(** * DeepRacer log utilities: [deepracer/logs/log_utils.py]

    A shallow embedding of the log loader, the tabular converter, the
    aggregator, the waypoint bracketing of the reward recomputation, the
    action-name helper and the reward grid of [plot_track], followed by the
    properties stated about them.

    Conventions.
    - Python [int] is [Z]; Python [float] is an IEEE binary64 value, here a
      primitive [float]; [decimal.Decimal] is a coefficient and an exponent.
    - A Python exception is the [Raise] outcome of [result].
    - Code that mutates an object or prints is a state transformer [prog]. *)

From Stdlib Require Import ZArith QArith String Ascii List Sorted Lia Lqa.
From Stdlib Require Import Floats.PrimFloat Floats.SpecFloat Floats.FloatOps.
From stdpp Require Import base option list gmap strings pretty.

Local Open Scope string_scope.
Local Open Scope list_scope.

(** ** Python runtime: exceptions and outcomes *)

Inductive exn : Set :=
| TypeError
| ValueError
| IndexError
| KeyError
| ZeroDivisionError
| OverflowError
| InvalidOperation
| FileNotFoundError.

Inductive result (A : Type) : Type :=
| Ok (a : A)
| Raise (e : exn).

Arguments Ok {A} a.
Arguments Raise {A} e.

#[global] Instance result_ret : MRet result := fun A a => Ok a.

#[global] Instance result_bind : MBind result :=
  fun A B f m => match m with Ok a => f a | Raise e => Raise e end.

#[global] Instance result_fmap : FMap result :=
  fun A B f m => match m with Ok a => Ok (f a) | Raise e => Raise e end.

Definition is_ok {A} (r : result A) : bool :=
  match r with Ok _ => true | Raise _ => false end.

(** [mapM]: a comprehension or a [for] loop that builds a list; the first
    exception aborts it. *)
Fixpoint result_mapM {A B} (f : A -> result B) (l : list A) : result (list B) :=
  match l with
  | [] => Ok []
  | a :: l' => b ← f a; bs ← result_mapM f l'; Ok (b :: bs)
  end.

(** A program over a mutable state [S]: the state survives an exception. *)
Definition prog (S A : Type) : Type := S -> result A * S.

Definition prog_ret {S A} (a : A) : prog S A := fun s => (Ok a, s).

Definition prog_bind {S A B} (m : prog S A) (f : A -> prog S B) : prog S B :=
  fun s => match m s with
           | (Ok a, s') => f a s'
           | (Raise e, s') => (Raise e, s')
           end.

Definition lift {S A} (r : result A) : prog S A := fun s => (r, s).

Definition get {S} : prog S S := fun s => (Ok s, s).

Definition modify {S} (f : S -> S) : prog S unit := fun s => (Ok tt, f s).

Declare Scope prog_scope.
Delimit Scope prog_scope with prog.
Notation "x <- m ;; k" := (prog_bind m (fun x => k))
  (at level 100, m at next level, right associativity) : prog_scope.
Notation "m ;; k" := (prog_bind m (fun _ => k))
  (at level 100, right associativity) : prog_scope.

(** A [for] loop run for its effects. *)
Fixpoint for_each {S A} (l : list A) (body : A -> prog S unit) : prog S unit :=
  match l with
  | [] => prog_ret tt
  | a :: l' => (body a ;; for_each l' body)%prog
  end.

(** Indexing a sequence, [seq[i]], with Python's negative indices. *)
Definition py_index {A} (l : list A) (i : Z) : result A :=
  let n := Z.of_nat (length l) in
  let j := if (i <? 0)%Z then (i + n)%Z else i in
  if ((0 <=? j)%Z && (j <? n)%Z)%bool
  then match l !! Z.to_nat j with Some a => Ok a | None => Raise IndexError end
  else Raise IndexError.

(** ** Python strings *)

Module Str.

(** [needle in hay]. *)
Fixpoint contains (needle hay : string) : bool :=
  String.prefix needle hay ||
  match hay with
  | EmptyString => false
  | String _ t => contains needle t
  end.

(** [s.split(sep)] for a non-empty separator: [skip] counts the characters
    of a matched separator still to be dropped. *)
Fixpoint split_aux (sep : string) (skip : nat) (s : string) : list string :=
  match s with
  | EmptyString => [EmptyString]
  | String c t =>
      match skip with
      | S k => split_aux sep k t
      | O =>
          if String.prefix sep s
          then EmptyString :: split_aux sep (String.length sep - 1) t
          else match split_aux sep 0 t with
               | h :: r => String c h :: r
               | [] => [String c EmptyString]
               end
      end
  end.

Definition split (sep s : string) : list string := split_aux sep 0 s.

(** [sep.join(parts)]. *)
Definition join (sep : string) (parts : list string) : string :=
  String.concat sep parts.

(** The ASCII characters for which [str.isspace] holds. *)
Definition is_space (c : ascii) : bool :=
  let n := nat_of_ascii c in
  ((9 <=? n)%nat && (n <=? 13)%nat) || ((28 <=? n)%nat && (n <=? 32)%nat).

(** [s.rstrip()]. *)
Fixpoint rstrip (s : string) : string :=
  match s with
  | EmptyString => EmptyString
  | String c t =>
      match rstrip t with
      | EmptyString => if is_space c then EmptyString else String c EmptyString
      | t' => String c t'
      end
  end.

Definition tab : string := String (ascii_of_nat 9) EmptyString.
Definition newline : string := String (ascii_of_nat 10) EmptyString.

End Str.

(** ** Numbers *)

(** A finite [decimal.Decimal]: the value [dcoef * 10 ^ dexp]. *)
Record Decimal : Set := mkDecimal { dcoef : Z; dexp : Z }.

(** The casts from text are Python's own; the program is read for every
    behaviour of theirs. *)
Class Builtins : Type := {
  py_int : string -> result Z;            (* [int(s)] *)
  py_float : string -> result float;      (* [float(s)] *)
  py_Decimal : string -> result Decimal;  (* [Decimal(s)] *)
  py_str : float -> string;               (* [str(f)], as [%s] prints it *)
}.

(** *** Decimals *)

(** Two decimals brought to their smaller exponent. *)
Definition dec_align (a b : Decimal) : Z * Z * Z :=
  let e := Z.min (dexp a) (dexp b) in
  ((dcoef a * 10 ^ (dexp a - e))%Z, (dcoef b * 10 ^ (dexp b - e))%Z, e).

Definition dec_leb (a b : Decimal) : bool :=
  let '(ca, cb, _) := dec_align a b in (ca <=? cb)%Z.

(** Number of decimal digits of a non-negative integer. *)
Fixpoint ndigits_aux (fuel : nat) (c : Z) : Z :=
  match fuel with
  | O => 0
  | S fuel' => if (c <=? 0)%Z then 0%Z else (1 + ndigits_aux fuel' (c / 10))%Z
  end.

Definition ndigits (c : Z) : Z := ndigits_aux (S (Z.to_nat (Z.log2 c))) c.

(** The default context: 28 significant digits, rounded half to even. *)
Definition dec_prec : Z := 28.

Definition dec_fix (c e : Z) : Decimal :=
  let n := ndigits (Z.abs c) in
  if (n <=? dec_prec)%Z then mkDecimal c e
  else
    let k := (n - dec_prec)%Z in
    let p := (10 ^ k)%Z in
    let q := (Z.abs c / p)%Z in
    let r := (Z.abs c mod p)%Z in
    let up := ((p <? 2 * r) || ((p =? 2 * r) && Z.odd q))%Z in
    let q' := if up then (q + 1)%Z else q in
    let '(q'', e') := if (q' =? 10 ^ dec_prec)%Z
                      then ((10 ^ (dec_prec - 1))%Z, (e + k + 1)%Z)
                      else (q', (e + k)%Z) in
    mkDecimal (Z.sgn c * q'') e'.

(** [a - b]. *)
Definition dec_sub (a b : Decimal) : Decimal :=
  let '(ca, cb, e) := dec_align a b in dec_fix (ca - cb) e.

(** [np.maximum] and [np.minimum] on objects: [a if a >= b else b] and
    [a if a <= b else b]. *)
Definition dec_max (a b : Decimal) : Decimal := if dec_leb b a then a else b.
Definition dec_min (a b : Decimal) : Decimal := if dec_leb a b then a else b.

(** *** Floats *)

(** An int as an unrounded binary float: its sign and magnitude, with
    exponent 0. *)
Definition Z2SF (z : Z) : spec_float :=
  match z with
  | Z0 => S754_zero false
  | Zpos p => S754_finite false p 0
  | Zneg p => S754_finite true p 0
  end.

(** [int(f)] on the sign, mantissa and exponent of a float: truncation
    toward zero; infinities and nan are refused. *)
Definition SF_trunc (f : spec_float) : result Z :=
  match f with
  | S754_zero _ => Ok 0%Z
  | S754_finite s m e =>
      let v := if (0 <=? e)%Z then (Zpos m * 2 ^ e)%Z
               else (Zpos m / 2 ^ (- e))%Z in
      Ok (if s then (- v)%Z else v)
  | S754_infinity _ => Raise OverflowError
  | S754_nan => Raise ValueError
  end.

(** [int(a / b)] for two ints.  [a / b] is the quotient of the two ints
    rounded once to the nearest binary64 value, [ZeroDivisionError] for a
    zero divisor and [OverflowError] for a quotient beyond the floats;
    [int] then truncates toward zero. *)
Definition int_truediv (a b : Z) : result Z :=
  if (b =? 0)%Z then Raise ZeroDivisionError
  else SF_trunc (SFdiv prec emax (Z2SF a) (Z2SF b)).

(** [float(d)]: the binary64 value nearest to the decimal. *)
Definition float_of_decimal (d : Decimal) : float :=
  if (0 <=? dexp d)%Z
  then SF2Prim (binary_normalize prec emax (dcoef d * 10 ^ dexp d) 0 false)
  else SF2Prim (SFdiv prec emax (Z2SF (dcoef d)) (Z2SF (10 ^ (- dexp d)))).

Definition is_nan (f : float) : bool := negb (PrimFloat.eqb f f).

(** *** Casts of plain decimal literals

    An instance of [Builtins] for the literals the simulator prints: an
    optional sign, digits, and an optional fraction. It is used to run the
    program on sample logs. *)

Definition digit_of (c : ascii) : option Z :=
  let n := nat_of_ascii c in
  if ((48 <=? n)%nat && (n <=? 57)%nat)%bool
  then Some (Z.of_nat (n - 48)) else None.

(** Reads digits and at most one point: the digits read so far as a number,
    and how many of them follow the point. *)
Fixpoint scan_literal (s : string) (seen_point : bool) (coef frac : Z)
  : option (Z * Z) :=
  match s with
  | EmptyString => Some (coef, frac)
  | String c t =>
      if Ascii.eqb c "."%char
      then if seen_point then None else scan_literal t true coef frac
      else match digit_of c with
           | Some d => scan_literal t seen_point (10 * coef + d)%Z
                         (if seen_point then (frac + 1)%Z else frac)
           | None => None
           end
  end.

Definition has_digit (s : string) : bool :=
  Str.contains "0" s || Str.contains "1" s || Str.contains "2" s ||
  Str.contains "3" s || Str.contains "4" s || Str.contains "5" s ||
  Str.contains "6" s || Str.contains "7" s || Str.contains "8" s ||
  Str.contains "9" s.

=====

## What the exercise asks
Starting at the line with "(** [int(f)] on" and ending at the line with "and how many of them follow the point. *)", print each line of the listing above exactly, with no other lines.

## Reply
(** [int(f)] on the sign, mantissa and exponent of a float: truncation
    toward zero; infinities and nan are refused. *)
Definition SF_trunc (f : spec_float) : result Z :=
  match f with
  | S754_zero _ => Ok 0%Z
  | S754_finite s m e =>
      let v := if (0 <=? e)%Z then (Zpos m * 2 ^ e)%Z
               else (Zpos m / 2 ^ (- e))%Z in
      Ok (if s then (- v)%Z else v)
  | S754_infinity _ => Raise OverflowError
  | S754_nan => Raise ValueError
  end.

(** [int(a / b)] for two ints.  [a / b] is the quotient of the two ints
    rounded once to the nearest binary64 value, [ZeroDivisionError] for a
    zero divisor and [OverflowError] for a quotient beyond the floats;
    [int] then truncates toward zero. *)
Definition int_truediv (a b : Z) : result Z :=
  if (b =? 0)%Z then Raise ZeroDivisionError
  else SF_trunc (SFdiv prec emax (Z2SF a) (Z2SF b)).

(** [float(d)]: the binary64 value nearest to the decimal. *)
Definition float_of_decimal (d : Decimal) : float :=
  if (0 <=? dexp d)%Z
  then SF2Prim (binary_normalize prec emax (dcoef d * 10 ^ dexp d) 0 false)
  else SF2Prim (SFdiv prec emax (Z2SF (dcoef d)) (Z2SF (10 ^ (- dexp d)))).

Definition is_nan (f : float) : bool := negb (PrimFloat.eqb f f).

(** *** Casts of plain decimal literals

    An instance of [Builtins] for the literals the simulator prints: an
    optional sign, digits, and an optional fraction. It is used to run the
    program on sample logs. *)

Definition digit_of (c : ascii) : option Z :=
  let n := nat_of_ascii c in
  if ((48 <=? n)%nat && (n <=? 57)%nat)%bool
  then Some (Z.of_nat (n - 48)) else None.

(** Reads digits and at most one point: the digits read so far as a number,
    and how many of them follow the point. *)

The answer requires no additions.